The longer the prison operates significantly below its capacity but with full staff and utilities — including air-conditioning, which Graterford partly lacked — the longer until Phoenix will likely be able to reduce costs below the $100 per inmate per day that most of Pennsylvania's prisons now spend.
Wetzel has said lower operating costs would justify the expense of the prison, the second-most-expensive building Pennsylvania has built, after the Convention Center. Wetzel said in 2016 the department hoped to cut costs by $30 a day, or around $44 million a year, when the prison is at capacity.
The Department of General Services, which oversees state construction projects, paid Walsh Heery Joint Venture, a Pittsburgh-based conglomeration of two general contractors (from Atlanta and Chicago), a total of $352.4 million to build the prison, plus $44.9 million in design and other "soft costs."

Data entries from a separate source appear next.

(* ===== verification/HttpProps.v ===== *)
(** * Properties of the REST interface

    Nothing changes the store without an identity and a permission to write, the three onboarding
    endpoints excepted; a request makes at most one hop between consoles; one malformed path makes
    the handler panic. *)

From S2P Require Import Prelude Sha256 Pb Keys Engine Storage StorageSpec StorageReads StorageProps Value Command Ledger Fsm FsmProps Service Iam PolicyService Codecs Password Backup BackupProps Quorum QuorumProps Verify VerifyProps Auth Console ConsoleProps Pki Setup SetupProps Net NodeIdentity NodeIdentityProps Membership MembershipProps Api Nodes NodesProps LedgerConsole Stats Http.

(** ** Routes *)

(** The routes whose handlers may change the store or the membership. *)
Definition changes (r : route) : bool :=
  match r with
  | RAddNode | RRemoveNode _ | RJoinToken | RCAPubSet | RLedgerCA | RImport | RCreateUser | RCreatePat _ | RRevokePat _ _ | RDeleteUser _
  | RCreateAccount | RDeleteAccount _ | RChangeBinding _ | RRegisterCert | RIssueCert | RRevokeCert | RSetGroup | RDeleteGroup _ => true
  | _ => false
  end.

Definition write_permissions : list bytes := [PermClusterAdmin; PermIamSet; PermBackupsRestore].

Lemma route_changes path method r perm :
  route_of path method = (r, perm) -> changes r = true -> exists p, perm = Some p /\ p ∈ write_permissions.
Proof.
  assert (PermClusterAdmin ∈ write_permissions) as H1 by left. assert (PermIamSet ∈ write_permissions) as H2 by (right; left).
  assert (PermBackupsRestore ∈ write_permissions) as H3 by (right; right; left). unfold route_of. cbv zeta. intros E Hc. revert E.
  repeat match goal with
         | |- (if ?b then _ else _) = _ -> _ => destruct b
         | |- (match ?b with Some _ => _ | None => _ end, _) = _ -> _ => destruct b as [[? ?]|]
         end; intros [= <- <-]; try discriminate Hc; (eexists; split; [reflexivity|assumption]).
Qed.

Section Props.
Context `{UuidPkg} `{!UuidLaws} `{Badger} `{!BadgerSpec} `{StorePkg} `{!StoreLaws} `{Payloads} `{!IamStructs} `{Argon2Pkg} `{AeadPkg} `{MapOrder} `{X509Pkg} `{TlsPkg} `{BlsPkg} `{Ed25519Pkg}.
Context `{!Struct JoinRecord} `{!Struct CARecord} `{!Struct GenesisRecord} `{!Struct headRecord} `{!Struct NodeCert} `{!Struct QuorumCertificate}.
Context {D : Type} `{!OsPkg D} {W : Type} `{!HasStorage W} `{!RaftMembers W} `{!JsonReq AddRequest} `{!JsonReq EnrollRequest} `{!ConsoleJson}.
Variable replicator : option (Replicator W).
Variable dial : bytes -> tls_Config -> result (list x509_Certificate).
Variable StatusText : Z -> bytes.
(* ===== verification/LedgerCli.v ===== *)
(** * The ledger and backup commands ([cmd/ledger_cmd.go], [cmd/backup_cmd.go])

    Keys, certificates and quorum certificates are files; the disk is a class parameter, the random
    source, the clock and the connections are arguments. What a command prints is its
    result. *)

From S2P Require Import Prelude Sha256 Pb Keys Engine Storage StorageSpec StorageReads StorageProps Value Command Ledger Fsm Service Iam PolicyService Codecs Password Backup Quorum Verify Auth Console Net Admin NodeIdentity.

(** The private keys of circl/bls on disk, and the documented sizes of Ed25519 keys. *)
Class BlsPrivPkg `{BlsPkg} : Type := {
  priv_MarshalBinary : PrivKey -> result bytes;
  bls_KeyGen : bytes -> result PrivKey (* [bls.KeyGen] of the keying material, without salt and info *)
}.

Class BlsPrivLaws `{BlsPrivPkg} : Prop := {
  priv_roundtrip : forall k, exists b, priv_MarshalBinary k = Ret b /\ priv_UnmarshalBinary b = Ret k
}.

Class Ed25519SeedLaws `{Ed25519Pkg} : Prop := {
  ed_seed_key : forall k, ed_NewKeyFromSeed (ed_Seed k) = k;
  ed_seed_size : forall k, len (ed_Seed k) = SeedSize;
  ed_public_size : forall k, len (ed_Public k) = PublicKeySize
}.

Section LedgerCli.
Context `{UuidPkg} `{Badger} `{StorePkg} `{ValuePkg} `{!Struct headRecord} `{!Struct NodeCert} `{!Struct QuorumCertificate}.
Context `{BlsPkg} `{!BlsPrivPkg} `{Ed25519Pkg} `{Argon2Pkg} `{AeadPkg}.
Context {D : Type} `{!OsPkg D}.

(** [os.ReadFile]; the text of its error is not looked at. *)
Definition read_file (path : bytes) (d : D) : result bytes :=
  match ReadFile path d with Some data => Ret data | None => Fail (ErrNew (str "open " ++ path)) end.

Definition writeFile (path data : bytes) (d : D) : option error * D := WriteFile path data mode0600 d.

(** Two files one after the other. *)
Definition write_pair (p1 b1 p2 b2 : bytes) (d : D) : result unit * D :=
  match writeFile p1 b1 d with
  | (Some e, d) => (Fail e, d)
  | (None, d) => match writeFile p2 b2 d with (Some e, d) => (Fail e, d) | (None, d) => (Ret tt, d) end
  end.

(** The bytes of [x, _ := f()]. *)
Definition or_nil (r : result bytes) : bytes := match r with Ret b => b | _ => [] end.

(** ** Keys and certificates *)

(** [ledger.GenerateCA]; [seed] is what the random source gives to [ed25519.GenerateKey]. *)
Definition ledger_GenerateCA (seed : result bytes) : result EdPriv := seed ← seed; Ret (ed_NewKeyFromSeed seed).

(** [GenerateNodeKey]; [ikm] is the keying material that is read from the random source. *)
Definition GenerateNodeKey (ikm : result bytes) : result PrivKey := ikm ← ikm; bls_KeyGen ikm.

(** [LedgerCAInitCommand.Run]. *)
Definition LedgerCAInit_Run (seed : result bytes) (KeyOut PubOut : bytes) (d : D) : result unit * D :=
  match ledger_GenerateCA seed with
  | Ret ca => write_pair KeyOut (ed_Seed ca) PubOut (ed_Public ca) d
  | Fail e => (Fail e, d)
  | Panic => (Panic, d)
  end.

(** [LedgerKeygenCommand.Run]. *)
Definition LedgerKeygen_Run (ikm : result bytes) (KeyOut PubOut : bytes) (d : D) : result unit * D :=
  match GenerateNodeKey ikm with
  | Ret key => write_pair KeyOut (or_nil (priv_MarshalBinary key)) PubOut (or_nil (pub_MarshalBinary (bls_PublicKey key))) d
  | Fail e => (Fail e, d)
  | Panic => (Panic, d)
  end.

(** The certificate [LedgerIssueCommand.Run] makes, encoded. *)
Definition issue_cert (now : Z) (CAKey NodeID NodeKey : bytes) (Days : Z) (d : D) : result bytes :=
  caSeed ← read_file CAKey d;
  ca ← ParseCA caSeed;
  keyBytes ← read_file NodeKey d;
  nodeKey ← ParseNodePrivateKey keyBytes;
  pop ← ProofOfPossession nodeKey NodeID;
  let notAfter := if 0 <? Days then add_days now Days else 0 in
  cert ← Issue ca NodeID (bls_PublicKey nodeKey) pop notAfter;
  EncodeCert cert.

Definition LedgerIssue_Run (now : Z) (CAKey NodeID NodeKey CertOut : bytes) (Days : Z) (d : D) : result unit * D :=
  match issue_cert now CAKey NodeID NodeKey Days d with
  | Fail e => (Fail e, d)
  | Panic => (Panic, d)
  | Ret raw => match writeFile CertOut raw d with (Some e, d) => (Fail e, d) | (None, d) => (Ret tt, d) end
  end.

(** ** Offline verification *)

(** [digest32]: a copy into 32 bytes. *)
Definition digest32 (b : bytes) : bytes := take 32 (b ++ replicate 32 x00).

(** The loop over the certificate files. *)
Fixpoint read_certs (paths : list bytes) (certs : gmap bytes NodeCert) (d : D) : result (gmap bytes NodeCert) :=
  match paths with
  | [] => Ret certs
  | path :: rest =>
      raw ← read_file path d;
      cert ← match DecodeCert raw with Fail e => Fail (ErrWrap path e) | r => r end;
      read_certs rest (<[nc_NodeID cert := cert]> certs) d
  end.

(** The line that is printed: height, digest, signers and threshold. *)
Record verified_line : Type := { vl_height : Z; vl_digest : bytes; vl_signers : Z; vl_threshold : Z }.

Definition LedgerVerify_Run (now : Z) (CAPub QuorumIn : bytes) (CertPaths : list bytes) (Threshold : Z) (d : D) : result verified_line :=
  caPubBytes ← read_file CAPub d;
  caPub ← ParseCAPublicKey caPubBytes;
  qcBytes ← read_file QuorumIn d;
  qc ← DecodeQuorum qcBytes;
  certs ← read_certs CertPaths ∅ d;
  let threshold := if Threshold =? 0 then len (qc_Signers qc) else Threshold in
  _ ← VerifyQuorum caPub (Some qc) certs threshold now;
  Ret {| vl_height := ck_Height (qc_Checkpoint qc); vl_digest := DigestHex (digest32 (ck_Digest (qc_Checkpoint qc)));
         vl_signers := len (qc_Signers qc); vl_threshold := threshold |}.

Fixpoint read_all (paths : list bytes) (d : D) : result (list bytes) :=
  match paths with
  | [] => Ret []
  | p :: rest => raw ← read_file p d; raws ← read_all rest d; Ret (raw :: raws)
  end.

(** The percentages that are printed: at ten per cent steps; division truncates towards zero. *)
Fixpoint printed_steps (lastPct : Z) (pcts : list Z) : list Z :=
  match pcts with
  | [] => []
  | pct :: rest => if negb (Z.quot pct 10 =? Z.quot lastPct 10) then pct :: printed_steps pct rest else printed_steps lastPct rest
  end.

(** [LedgerVerifyBackupCommand.Run]; [fresh], [opened] and [ns] as for [VerifyBackup]. *)
Definition LedgerVerifyBackup_Run (now : Z) (CAPub QuorumIn : bytes) (CertPaths : list bytes) (password : bytes) (Threshold : Z)
    (fresh : result KeyValueStorageCtx) (opened : result (Source * Z)) (ns : list Z) (d : D) : result Result * list Z :=
  match (caCert ← read_file CAPub d; quorum ← read_file QuorumIn d; nodeCerts ← read_all CertPaths d; Ret (caCert, quorum, nodeCerts)) with
  | Fail e => (Fail e, [])
  | Panic => (Panic, [])
  | Ret (caCert, quorum, nodeCerts) =>
      let '(r, trace) := VerifyBackup now {| op_Password := password; op_CACert := caCert; op_QuorumCert := quorum;
                           op_NodeCerts := nodeCerts; op_Threshold := Threshold |} fresh opened ns in
      (res ← r; if negb (rs_Verified res) then Fail (ErrNew (str "NOT VERIFIED: " ++ rs_Message res)) else Ret res,
       printed_steps (-1) trace)
  end.

(** ** Backups *)

(** [s3Options] as they are injected, and the configuration made of them. *)
Record s3Options : Type := {
  so_Endpoint : bytes; so_Region : bytes; so_AccessKey : bytes; so_SecretKey : bytes; so_UseSSL : bool; so_RetainDays : Z; so_Password : bytes }.

Definition s3_config (o : s3Options) : S3Config := {|
  s3_Endpoint := so_Endpoint o; s3_Region := so_Region o; s3_AccessKey := so_AccessKey o; s3_SecretKey := so_SecretKey o;
  s3_UseSSL := so_UseSSL o; s3_RetainDays := so_RetainDays o |}.

Definition resolvePassword (o : s3Options) (flag : bytes) : bytes := if bool_decide (flag = []) then so_Password o else flag.

(** [backupDial] and the credential it attaches, if any. *)
Record backupDial : Type := { bk_Address : bytes; bk_User : bytes; bk_Password : bytes; bk_Token : bytes }.

Definition backup_credential `{ValueMaps} `{!TextMaps} (t : backupDial) : option WVal :=
  if negb (bool_decide (bk_Token t = [])) then
    Some (VMap (MPut (MPut EmptyMap (str "method") (VUtf8 (str "token"))) (str "token") (VUtf8 (bk_Token t))))
  else if negb (bool_decide (bk_User t = [])) then
    Some (VMap (MPut (MPut (MPut EmptyMap (str "method") (VUtf8 (str "password"))) (str "user") (VUtf8 (bk_User t))) (str "pass") (VUtf8 (bk_Password t))))
  else None.

(** The lines that [BackupCommand.Run] prints: whether the dump is encrypted, and the version. *)
Definition Backup_Run `{ValueMaps} `{!TextMaps} {S} (write : Writer S) (t : backupDial) (o : s3Options) (flag : bytes) (sink : result S) (salt noncePfx : result bytes)
    (connect : result unit) (stream : result (list WVal)) (close : S -> option error) : option (result (bool * Z) * option S) :=
  match connect with
  | Fail e => Some (Fail (ErrWrap (str "connect " ++ bk_Address t) e), None)
  | Panic => None
  | Ret _ =>
      let password := resolvePassword o flag in
      '(version, err, d) ← client_Backup write sink password salt noncePfx stream close;
      Some (match err with Some e => Fail e | None => Ret (negb (bool_decide (password = [])), version) end, d)
  end.

Definition Restore_Run `{ValueMaps} `{!TextMaps} (t : backupDial) (o : s3Options) (flag : bytes) (source : result Source) (connect : result unit)
    (chat : list WVal -> option (result (list WVal))) : option (result unit) :=
  match connect with
  | Fail e => Some (Fail (ErrWrap (str "connect " ++ bk_Address t) e))
  | Panic => None
  | Ret _ => client_Restore source (resolvePassword o flag) chat
  end.

End LedgerCli.
(* ===== verification/Process.v ===== *)
(** * The process around the server

    The data directories ([pkg/server/configuration.go], [pkg/util/fsutil.go]), the master key and
    the opening of the store ([pkg/util/master_key.go], [cmd/seal.go], [cmd/unseal.go],
    [OpenKeyValueStorage]), the listener of the data plane ([pkg/replication/vrpc_server.go]), the
    embedded pages, the health endpoints and the metric names ([pkg/run]). Listeners, embedded files
    and the disk are parameters. *)

From S2P Require Import Prelude Pb Keys Engine Storage Ledger Password Console Net NodeIdentity Api Cli LedgerCli Config.

(** ** Data directories *)

Record Configuration : Type := {
  cf_DataDir : bytes; cf_NumCPU : Z; cf_EncryptionKey : bytes;
  cf_KeyDir : bytes; cf_ValueDir : bytes; cf_WalDir : bytes; cf_SnapDir : bytes; cf_LogDir : bytes }.

Section Directories.
Context {D : Type} `{!OsPkg D} `{!StatPkg D}.

Fixpoint CreateDirsIfNotExist (dirs : list bytes) (d : D) : option error * D :=
  match dirs with
  | [] => (None, d)
  | dir :: rest =>
      if stat_notExist dir d then
        match Mkdir dir mode0755 d with (Some e, d) => (Some e, d) | (None, d) => CreateDirsIfNotExist rest d end
      else CreateDirsIfNotExist rest d
  end.

(** [Configuration.PostConstruct]; the number of processors is a setting of the runtime. *)
Definition Configuration_PostConstruct (t : Configuration) (d : D) : result Configuration * D :=
  let dir name := path_Join [cf_DataDir t; str name] in
  let t := {| cf_DataDir := cf_DataDir t; cf_NumCPU := cf_NumCPU t; cf_EncryptionKey := cf_EncryptionKey t;
              cf_KeyDir := dir "key"%string; cf_ValueDir := dir "value"%string; cf_WalDir := dir "WAL"%string;
              cf_SnapDir := dir "snapshot"%string; cf_LogDir := dir "log"%string |} in
  match MkdirAll (cf_DataDir t) mode0755 d with
  | (Some e, d) => (Fail e, d)
  | (None, d) =>
      match CreateDirsIfNotExist [cf_KeyDir t; cf_ValueDir t; cf_WalDir t; cf_SnapDir t; cf_LogDir t] d with
      | (Some e, d) => (Fail e, d)
      | (None, d) => (Ret t, d)
      end
  end.

End Directories.

(** ** The master key *)

(** [base64.RawURLEncoding]: the two last digits are [-] and [_]. *)
Definition to_url (b : byte) : byte := if bool_decide (b = x2b) then x2d else if bool_decide (b = x2f) then x5f else b.

(** The other way; the two digits of the standard alphabet are not digits here. *)
Definition from_url (b : byte) : byte :=
  if bool_decide (b = x2d) then x2b else if bool_decide (b = x5f) then x2f
  else if bool_decide (b = x2b) || bool_decide (b = x2f) then x21 else b.

Definition RawURL_EncodeToString (l : bytes) : bytes := to_url <$> EncodeToString l.
Definition RawURL_DecodeString (s : bytes) : option bytes := DecodeString (from_url <$> s).

Definition KeySize : Z := 32.

(** [nonce] are the random bytes, [KeySize] of them. *)
Definition GenerateMasterKey (nonce : result bytes) : result bytes := n ← nonce; Ret (RawURL_EncodeToString n).

Definition ParseMasterKey (base64key : bytes) : result bytes :=
  match RawURL_DecodeString base64key with
  | None => Fail (ErrNew (str "illegal base64 data"))
  | Some key => if negb (len key =? KeySize) then Fail (ErrNew (str "wrong key size " ++ fmt_d (len key))) else Ret key
  end.

(** [SealCommand.Run] and [UnsealCommand.Run]: what they print. *)
Definition Seal_Run (nonce : result bytes) : result bytes := GenerateMasterKey nonce.

(** [PromptPassword] trims the line it reads. *)
Definition PromptPassword (line : bytes) : bytes := TrimSpace line.

Definition Unseal_Run (line : bytes) : result bytes := ParseMasterKey (TrimSpace (PromptPassword line)).

(** ** Opening the store *)

Definition encryptionIndexCacheSize : Z := Z.shiftl 128 20.

(** The options of badger that are set. *)
Record BadgerOptions : Type := {
  bo_Dir : bytes; bo_ValueDir : bytes; bo_CompactL0OnClose : bool; bo_EncryptionKey : bytes; bo_IndexCacheSize : Z }.

(** The options of [OpenKeyValueStorage]; without a key badger's default cache size stays. *)
Definition open_options (defaultIndexCacheSize : Z) (conf : Configuration) : result BadgerOptions :=
  let opts := {| bo_Dir := cf_KeyDir conf; bo_ValueDir := cf_ValueDir conf; bo_CompactL0OnClose := true; bo_EncryptionKey := [];
                 bo_IndexCacheSize := defaultIndexCacheSize |} in
  if negb (bool_decide (cf_EncryptionKey conf = [])) then
    match ParseMasterKey (cf_EncryptionKey conf) with
    | Ret key => Ret {| bo_Dir := bo_Dir opts; bo_ValueDir := bo_ValueDir opts; bo_CompactL0OnClose := bo_CompactL0OnClose opts;
                        bo_EncryptionKey := key; bo_IndexCacheSize := encryptionIndexCacheSize |}
    | Fail e => Fail (ErrWrap (str "invalid 'consensusdb.encryption-key'") e)
    | Panic => Panic
    end
  else Ret opts.

Section Open.
Context `{UuidPkg} `{Badger} `{StorePkg}.

(** [open] is [badger.Open]. *)
Definition OpenKeyValueStorage (defaultIndexCacheSize : Z) (open : BadgerOptions -> result DB) (conf : Configuration) : result KeyValueStorageCtx :=
  opts ← open_options defaultIndexCacheSize conf;
  db ← open opts;
  Ret {| db := db; hub := Some [] |}.

End Open.

(** ** The data-plane listener *)

(** [strings.Index]. *)
Fixpoint Index (s sub : bytes) : option nat :=
  if HasPrefix s sub then Some 0%nat else match s with [] => None | _ :: rest => S <$> Index rest sub end.

Definition splitAddressScheme (address : bytes) : bytes * bytes :=
  match Index address (str "://") with
  | Some i => (take i address, drop (i + 3) address)
  | None => (str "tcp", address)
  end.

Section Vrpc.
Context `{TlsPkg} {D : Type} `{!OsPkg D}.

(** The server that is started: in process under a name, over TCP or a socket, or over TLS. *)
Inductive vrpc_server : Type :=
  | MemServer (name : bytes)
  | PlainServer (address : bytes)
  | TLSServer (rest : bytes) (cfg : tls_Config)
  | QuicServer (rest : bytes) (cfg : tls_Config).

(** The properties of the bean, absent ones with their defaults. *)
Record VrpcProps : Type := {
  vp_bind_address : bytes; vp_tls_cert : bytes; vp_tls_key : bytes; vp_client_auth : bool; vp_tls_ca : bytes }.

(** [tls.LoadX509KeyPair]. *)
Definition LoadX509KeyPair (certFile keyFile : bytes) (d : D) : result tls_Certificate :=
  certPEM ← read_file certFile d; keyPEM ← read_file keyFile d; X509KeyPair certPEM keyPEM.

Definition vrpc_error (beanName msg : bytes) : error := ErrNew (str "vrpc server " ++ fmt_q beanName ++ str ": " ++ msg).

Definition vrpc_wrap {A} (beanName : bytes) (what : string) (r : result A) : result A :=
  match r with Fail e => Fail (ErrWrap (str "vrpc server " ++ fmt_q beanName ++ str ": " ++ str what) e) | r => r end.

Definition serverTLS (beanName : bytes) (p : VrpcProps) (d : D) : result tls_Config :=
  if bool_decide (vp_tls_cert p = []) || bool_decide (vp_tls_key p = []) then
    Fail (vrpc_error beanName (str "tls/quic transport requires " ++ beanName ++ str ".tls-cert and " ++ beanName ++ str ".tls-key"))
  else
    cert ← vrpc_wrap beanName "load key pair" (LoadX509KeyPair (vp_tls_cert p) (vp_tls_key p) d);
    if vp_client_auth p then
      if bool_decide (vp_tls_ca p = []) then
        Fail (vrpc_error beanName (str "client-auth requires " ++ beanName ++ str ".tls-ca (CA bundle to verify client certs)"))
      else
        pem ← vrpc_wrap beanName "read tls-ca" (read_file (vp_tls_ca p) d);
        match AppendCertsFromPEM pem with
        | None => Fail (vrpc_error beanName (str "tls-ca " ++ fmt_q (vp_tls_ca p) ++ str " has no certificates"))
        | Some pool => Ret {| tc_Certificates := [cert]; tc_RootCAs := None; tc_ClientCAs := Some pool;
                              tc_RequireAndVerifyClientCert := true; tc_ServerName := []; tc_MinVersion := VersionTLS12 |}
        end
    else Ret {| tc_Certificates := [cert]; tc_RootCAs := None; tc_ClientCAs := None;
                tc_RequireAndVerifyClientCert := false; tc_ServerName := []; tc_MinVersion := VersionTLS12 |}.

(** [Object]; [listen] says whether the server could be created, [counter] is the number of
    in-process servers so far. *)
Definition vrpc_Object (listen : vrpc_server -> option error) (beanName : bytes) (p : VrpcProps) (counter : Z) (d : D) : result vrpc_server * Z :=
  let start srv := match listen srv with Some e => Fail e | None => Ret srv end in
  if bool_decide (vp_bind_address p = []) then
    let counter := int64 (counter + 1) in
    (start (MemServer (beanName ++ str "-disabled-" ++ fmt_d counter)), counter)
  else
    let '(scheme, rest) := splitAddressScheme (vp_bind_address p) in
    let made :=
      if bool_decide (scheme = str "tls") then cfg ← serverTLS beanName p d; start (TLSServer rest cfg)
      else if bool_decide (scheme = str "quic") then cfg ← serverTLS beanName p d; start (QuicServer rest cfg)
      else if bool_decide (scheme ∈ [[]; str "tcp"; str "unix"]) then start (PlainServer (vp_bind_address p))
      else Fail (vrpc_error beanName (str "unsupported address scheme " ++ fmt_q scheme ++ str " (want tcp/tls/quic/unix)")) in
    (made, counter).

End Vrpc.

(** ** Pages, assets and health *)

(** An answer: status, content type, cache header and body. *)
Record Page : Type := { pg_status : Z; pg_ctype : bytes; pg_cache : bytes; pg_body : bytes }.

Definition NotFound : Page := {| pg_status := StatusNotFound; pg_ctype := str "text/plain; charset=utf-8"; pg_cache := []; pg_body := str "404 page not found" ++ nl |}.

Section Web.
Variable Asset : bytes -> option bytes.             (* the files in the binary *)
Variable ContentType : bytes -> bytes -> bytes.     (* by the extension of a name, or by the data *)
Variable placeholder : bytes.

(** [serveEmbedded]; conditional and range requests are those of [http.ServeContent]. *)
Definition serveEmbedded (name : bytes) : Page :=
  match Asset name with
  | None => NotFound
  | Some data =>
      {| pg_status := StatusOK; pg_ctype := ContentType name data;
         pg_cache := if HasPrefix name (str "assets/") then str "public, max-age=31536000, immutable" else str "no-cache";
         pg_body := data |}
  end.

(** [PageHandler.ServeHTTP]; [ok] is whether the page was in the binary at construction. *)
Definition Page_ServeHTTP (page : bytes) (ok : bool) : Page :=
  if negb ok then {| pg_status := StatusOK; pg_ctype := str "text/html; charset=utf-8"; pg_cache := []; pg_body := placeholder |}
  else serveEmbedded page.

(** The file an asset request is about, if it is about one. *)
Definition asset_name (urlPath : bytes) : option bytes :=
  let name := TrimPrefix (Clean urlPath) (str "/") in
  if negb (HasPrefix name (str "assets/")) then None else Some name.

Definition Assets_ServeHTTP (urlPath : bytes) : Page :=
  match asset_name urlPath with None => NotFound | Some name => serveEmbedded name end.

End Web.

Definition StatusMethodNotAllowed : Z := 405.

(** [HealthHandler.ServeHTTP]: status and body. *)
Definition Health_ServeHTTP (method : bytes) : Z * bytes :=
  if negb (bool_decide (method = str "GET")) && negb (bool_decide (method = str "HEAD")) then
    (StatusMethodNotAllowed, str "method not allowed" ++ nl)
  else (StatusOK, if negb (bool_decide (method = str "HEAD")) then str "OK" else []).

(** ** Metric names *)

(** [sanitizeMetricName], for a name of ASCII characters. *)
Definition metric_byte (b : byte) : byte :=
  let c := byte_val b in
  if ((97 <=? c) && (c <=? 122)) || ((65 <=? c) && (c <=? 90)) || ((48 <=? c) && (c <=? 57)) || bool_decide (b = x5f) || bool_decide (b = x3a)
  then b else x5f.

Definition sanitizeMetricName (name : bytes) : bytes := metric_byte <$> name.

(** A variable of [expvar], and the samples [Collect] emits: name, label and value. Values are left
    abstract: a metric carries the float of the variable. *)
Inductive expvar (V : Type) : Type :=
  | XInt (v : V)
  | XFloat (v : V)
  | XMap (entries : list (bytes * option V))   (* [None]: an entry that is neither *)
  | XOther.
Arguments XInt {V} v.
Arguments XFloat {V} v.
Arguments XMap {V} entries.
Arguments XOther {V}.

Definition collect_one {V} (prefix : bytes) (kv : bytes * expvar V) : list (bytes * option bytes * V) :=
  let '(key, value) := kv in
  if negb (HasPrefix key prefix) then []
  else
    let name := sanitizeMetricName key in
    match value with
    | XInt v | XFloat v => [(name, None, v)]
    | XMap entries => omap (fun e => match snd e with Some v => Some (name, Some (fst e), v) | None => None end) entries
    | XOther => []
    end.

Definition Collect {V} (prefix : bytes) (vars : list (bytes * expvar V)) : list (bytes * option bytes * V) := vars ≫= collect_one prefix.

But instead of delivering a finished prison on schedule in 2015, Hill and Walsh Heery squabbled for more than a year over whether Phoenix was ready for final inspection. The state has warned Walsh Heery it will enforce the construction contract and hold the company liable for liquidated damages at the rate of $35,000 a day since the 2014 completion date came and went. Walsh Heery representatives have contended the delays were Hill's fault and it shouldn't have to pay back taxpayers.
Last year, the state hired Urban Engineers of Philadelphia to make sure the contractors fixed insulation deficiencies and other belated items, and paid that firm $889,000 (part of the "soft costs"). The state also advanced $2 million extra to Walsh Heery to pay subcontractors to finish the job, even as Walsh Heery's late payment count mounted.
By now, the Department of General Services contends, Walsh Heery owes taxpayers $31.3 million in liquidated damages and a refund of the $2 million "good faith" advance from last year, plus possible additional payments, said DGS spokesman Troy Thompson.
The department is "proceeding with the processes and procedures outlined in our contract," including a Field Approval Meeting at which DGS and Walsh Heery will "present and discuss" any remaining claims, Thompson added.
That meeting has not been scheduled. There are still about a dozen final "punch list" items to be resolved, Thompson said: "a broken window, signage, a grease trap, a little erosion near the pond, berm lighting, and sound. Little fixes," on the scale of a $400 million project.